The Whisper of Legends
By Barbara Fradkin, Dundurn, 400 pages, $17.99

Ottawa Police Inspector Michael Green has emerged as one of Canada’s best and brightest fictional sleuths. Barbara Fradkin has won two Arthur Ellis Awards for Best Crime Novel and this one, her 11th in the series, is definitely one of her best.
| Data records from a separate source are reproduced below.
(** The first start of a peer, when its names are fresh. *)
Lemma start1_first cfg i randstring :
  wired cfg -> sized cfg -> 0 <= i < cfg_n cfg -> saved cfg !! Z.to_nat i = Some None ->
  NoDup (drawn randstring (cfg_n cfg)) ->
  (forall e, e ∈ drawn randstring (cfg_n cfg) -> e ∉ ends (cfg_net cfg)) ->
  exists cfg', start1 i randstring cfg = Ret cfg' /\ sized cfg' /\
    connected cfg' = <[Z.to_nat i := false]> (connected cfg) /\
    endnames cfg' = <[Z.to_nat i := Some (drawn randstring (cfg_n cfg))]> (endnames cfg) /\
    rafts cfg' = <[Z.to_nat i := Some (Make (cfg_n cfg) i MakePersister).1]> (rafts cfg) /\
    saved cfg' = <[Z.to_nat i := Some MakePersister]> (saved cfg) /\ logs cfg' = logs cfg /\
    (forall e, e ∈ ends (cfg_net cfg') <-> e ∈ ends (cfg_net cfg) \/ e ∈ drawn randstring (cfg_n cfg)).
Proof.
  intros W Sz Hi Hsv Hnd Hfr.
  destruct (crash1_first cfg i W Sz Hi Hsv) as (c1 & Hc & [Sr Ss] & _ & Er & Es).
  destruct (crash1_wired _ _ _ W Hi Hc) as (W1 & En1 & Ec1 & Ee1).
  destruct (crash1_ends _ _ _ W Hi Hc) as [Eends El].
  assert (Hi1 : 0 <= i < len (endnames c1)) by (rewrite (wi_rows _ W1); lia).
  destruct (make_ends_total c1 i randstring) as [c2 Hm]; [done|by rewrite En1|by rewrite En1, Eends|].
  destruct (make_ends_spec _ _ _ _ Hi1 Hm) as (rn & Hrn & E2). rewrite En1 in *.
  destruct (makeAll_spec _ _ _ Hrn) as (_ & _ & Hends2 & _).
  rewrite <- list_fmap_compose in Hends2. change (fst ∘ _) with randstring in Hends2.
  fold (drawn randstring (cfg_n cfg)) in Hends2.
  unfold start1. rewrite Hc. cbn [mbind outcome_bind]. rewrite Hm, E2. cbn [mbind outcome_bind]. simpl.
  assert (slice_get (saved c1) i = Ret None) as ->.
  { apply slice_get_Ret. split; [lia|]. rewrite Es. apply list_lookup_insert_eq.
    unfold sized, len in Sz. lia. }
  cbn [mbind outcome_bind]. unfold slice_set. rewrite Ss, Sr, !decide_True by lia. cbn [mbind outcome_bind].
  eexists. split; [reflexivity|].
  split; [unfold sized, len in *; simpl; rewrite !length_insert; lia|].
  simpl. rewrite En1, Er, Es, Ec1, Ee1, El, !list_insert_insert_eq.
  do 5 (split; [done|]). intros e. by rewrite Hends2, Eends.
Qed.

Lemma start1_started n rs (k : nat) cfg :
  distinct_names n rs -> (k < Z.to_nat n)%nat -> started n rs k cfg ->
  exists cfg', start1 (Z.of_nat k) (rs (Z.of_nat k)) cfg = Ret cfg' /\ started n rs (S k) cfg'.
Proof.
  intros Hd Hk [En W Sz Hoff Hends Hrows Hsaved Hrafts Hlogs].
  assert (Hi : 0 <= Z.of_nat k < cfg_n cfg) by lia.
  destruct (start1_first cfg (Z.of_nat k) (rs (Z.of_nat k))) as
    (cfg' & Hst & Sz' & Ec & Ee & Er & Es & El & Eend); try done; rewrite ?En, ?Nat2Z.id in *.
  - apply Hsaved. lia.
  - apply NoDup_fmap_2_strong; [|apply NoDup_seqZ].
    intros x y ?%elem_of_seqZ ?%elem_of_seqZ E. apply Hd in E; [by destruct E|lia..].
  - intros e (j & Hj & ->)%drawn_elem He. apply Hends in He as (i' & j' & ? & ? & E). apply Hd in E; lia.
  - destruct (start1_wired _ _ _ _ W ltac:(by rewrite En) Hst) as [W' En'].
    exists cfg'. split; [done|]. split; [congruence|done|done|..].
    + rewrite Ec, Hoff. by apply insert_replicate.
    + intros e. rewrite Eend. intros [He|(j & Hj & ->)%drawn_elem].
      * apply Hends in He as (i & j & ? & ? & ->). exists i, j. split; [lia|]. by split.
      * exists (Z.of_nat k), j. split; [lia|]. by split.
    + intros i. rewrite Ee. destruct (decide (i = k)) as [->|Hne].
      * rewrite list_lookup_insert_eq by (pose proof (wi_rows _ W); unfold len in *; lia).
        by rewrite decide_True by lia.
      * rewrite list_lookup_insert_ne by done. rewrite Hrows. repeat case_decide; try done; lia.
    + intros i Hik. rewrite Es, list_lookup_insert_ne by lia. apply Hsaved. lia.
    + intros i Hik. rewrite Er. destruct (decide (i = k)) as [->|Hne].
      * by rewrite list_lookup_insert_eq by (unfold sized, len in Sz; lia).
      * rewrite list_lookup_insert_ne by done. apply Hrafts. lia.
    + by rewrite El.
Qed.

Lemma starts_all n rs unreliable (k : nat) :
  distinct_names n rs -> 0 <= n -> (k <= Z.to_nat n)%nat ->
  exists cfg, for_each (fun i cfg => start1 i (rs i) cfg) (seqZ 0 (Z.of_nat k))
    (on_net (LongDelays true) (setunreliable unreliable (fresh_config n))) = Ret cfg /\
    started n rs k cfg.
Proof.
  intros Hd Hn. induction k as [|k IH]; intros Hk.
  - eexists. split; [done|]. split; try done.
    + by eapply wired_ext; [..|apply (fresh_wired n Hn)].
    + unfold sized, len. simpl. rewrite !length_replicate. lia.
    + intros i Hi. simpl. by rewrite lookup_replicate_2 by lia.
    + lia.
  - destruct IH as (cfg & Hf & St); [lia|].
    destruct (start1_started n rs k cfg Hd) as (cfg' & Hst & St'); [lia|done|].
    exists cfg'. split; [|done]. replace (Z.of_nat (S k)) with (Z.of_nat k + 1) by lia.
    rewrite seqZ_app, for_each_app, Hf by lia. cbn [mbind outcome_bind seqZ seq fmap list_fmap].
    change (seqZ (0 + Z.of_nat k) 1) with [Z.of_nat 0 + (0 + Z.of_nat k)].
    cbn [for_each]. rewrite !Z.add_0_l, Hst. done.
Qed.

(** Connecting the servers one after the other. *)
Lemma connects_all n cfg0 (k : nat) :
  wired cfg0 -> cfg_n cfg0 = n -> 0 <= n -> (k <= Z.to_nat n)%nat ->
  (forall i, (i < Z.to_nat n)%nat -> exists names, endnames cfg0 !! i = Some (Some names)) ->
  exists cfg, for_each (fun i cfg => connect i cfg) (seqZ 0 (Z.of_nat k)) cfg0 = Ret cfg /\
    wired cfg /\ cfg_n cfg = n /\ endnames cfg = endnames cfg0 /\ rafts cfg = rafts cfg0 /\
    logs cfg = logs cfg0 /\ (forall i, (i < k)%nat -> online cfg i).
Proof.
  intros W0 En0 Hn. induction k as [|k IH]; intros Hk Hnm.
  { exists cfg0. split_and!; try done. lia. }
  destruct IH as (cfg & Hf & W & En & Ee & Er & El & Hon); [lia|done|].
  assert (Hi : 0 <= Z.of_nat k < cfg_n cfg) by lia.
  destruct (Hnm k) as [names Hrow]; [lia|].
  rewrite <- Ee, <- (Nat2Z.id k) in Hrow.
  pose proof (connect_spec cfg (Z.of_nat k) names W Hi Hrow) as Hc. cbn zeta in Hc.
  pose proof (connect_wired _ _ _ W Hi Hc) as W'.
  eexists. split.
  - replace (Z.of_nat (S k)) with (Z.of_nat k + 1) by lia.
    rewrite seqZ_app, for_each_app, Hf by lia. cbn [mbind outcome_bind].
    change (seqZ (0 + Z.of_nat k) 1) with [Z.of_nat 0 + (0 + Z.of_nat k)].
    cbn [for_each]. rewrite !Z.add_0_l, Hc. reflexivity.
  - split; [exact W'|]. simpl. do 4 (split; [done|]). intros i Hik. unfold online. simpl.
    rewrite Nat2Z.id. destruct (decide (i = k)) as [->|Hne].
    + apply list_lookup_insert_eq. pose proof (wi_conn _ W). unfold len in *. lia.
    + rewrite list_lookup_insert_ne by done. apply Hon. lia.
Qed.

(** A new cluster is fully connected.  When the random end names do not
    collide, make_config succeeds, every peer starts from an empty persister, and
    every end from a server to a server is enabled. *)
Theorem make_config_connects n unreliable rs :
  0 <= n -> distinct_names n rs ->
  exists cfg, make_config n unreliable rs = Ret cfg /\
    (forall i, (i < Z.to_nat n)%nat ->
       rafts cfg !! i = Some (Some (Make n (Z.of_nat i) MakePersister).1)) /\
    (forall i j, 0 <= i < n -> 0 <= j < n ->
       name_of cfg (Z.to_nat i) (Z.to_nat j) = Some (rs i j) /\
       isEnabled (cfg_net cfg) (rs i j) = true /\
       connections (cfg_net cfg) !! rs i j = Some (Some j)).
Proof.
  intros Hn Hd. destruct (starts_all n rs unreliable (Z.to_nat n) Hd Hn) as (c1 & Hf & St); [done|].
  rewrite Z2Nat.id in Hf by done.
  destruct (connects_all n c1 (Z.to_nat n)) as (cfg & Hc & W & _ & Ee & Er & _ & Hon); try apply St; try done.
  { intros i Hi. rewrite (st_rows _ _ _ _ St), decide_True by done. by eexists. }
  rewrite Z2Nat.id in Hc by done.
  exists cfg. split; [unfold make_config; rewrite Hf; exact Hc|]. split.
  - intros i Hi. rewrite Er. by apply (st_rafts _ _ _ _ St).
  - intros i j Hi Hj.
    assert (Hname : name_of cfg (Z.to_nat i) (Z.to_nat j) = Some (rs i j)).
    { unfold name_of. rewrite Ee, (st_rows _ _ _ _ St), decide_True by lia. simpl.
      rewrite drawn_lookup, !Z2Nat.id by lia. done. }
    split; [done|]. split.
    + apply (wi_enabled _ W). eexists _, _. split; [exact Hname|]. split; apply Hon; lia.
    + rewrite (wi_to _ W _ _ _ Hname). by rewrite Z2Nat.id by lia.
Qed.

(** C24: the network follows the tester.  After any sequence of starts,
    restarts, crashes, connects and disconnects, a client end is enabled exactly
    when it is the current end between two connected servers, and it then leads
    to the server it is named for: the ends of every earlier incarnation stay
    disabled. *)
Theorem ends_follow_connected n os cfg e :
  0 <= n -> for_each op_exec os (fresh_config n) = Ret cfg ->
  isEnabled (cfg_net cfg) e = true <->
  exists i j, name_of cfg i j = Some e /\ online cfg i /\ online cfg j /\
    connections (cfg_net cfg) !! e = Some (Some (Z.of_nat j)).
Proof.
  intros Hn H. pose proof (ops_wired _ _ _ (fresh_wired n Hn) H) as W. rewrite (wi_enabled _ W). split.
  - intros (i & j & Hname & Hi & Hj). exists i, j. split_and!; try done. by eapply (wi_to _ W).
  - intros (i & j & Hname & Hi & Hj & _). by exists i, j.
Qed.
Green is in Ottawa, worrying. His daughter, Hannah, is on a hiking expedition in the Nahanni River wilderness in the Northwest Territories. What concerns him is that she isn’t on a tour or with a registered group – she has taken off on her own with her new boyfriend, Scott. It could all be innocent fun, but as the days wear on and there’s no communication, Green heads west. Can he find Hannah in 30,000 acres of wild woods and wild animals? On his own, he enlists his pal Sergeant Brian Sullivan to help. This is a terrific weekend book.

Evil and the Mask
By Fuminori Nakamura, Soho Crime, 368 pages, $25.95

“Face,” in all its many meanings, plays a large role in Japanese crime fiction. From its earliest days, in works like The Face by Seicho Matsumoto and The Lady Killer by Masako Togawa, the self and “other” war against each other. Evil and the Mask is a brilliant novel from one of Japan’s most current authors and it takes the idea of the mask further. Suppose you were, literally, born to bring evil to the world. You are told this by your father, at the age of 11, and that your life from then on will be training. What if you rebelled? If you love Patricia Highsmith, you’ll love Nakamura.

Almost Criminal
By E.R. Brown, Dundurn, 296 pages, $17.99

Randle Kennedy has the seeds for the world’s finest B.C. weed. He can hand you a toke that’ll be the high of your dreams. It can ease your cancer or help your granny’s Alzheimer’s. When B.C. finally legalizes pot, he plans to become a major player. Meanwhile, he’s stuck with a transportation issue. His market is in the United States. His plants are in Canada. He needs a front. Enter Tate MacLane, boy genius. Since his grand days in high school (he graduated at 14), Tate’s talents have been put to use making one of Vancouver’s finest lattes. Then Randle Kennedy comes calling. This is funny and twisted in the same vein as Breaking Bad (but very Canadian on the crime) with tons of great Lower Mainland vibes. This is Brown’s debut and it’s an auspicious one.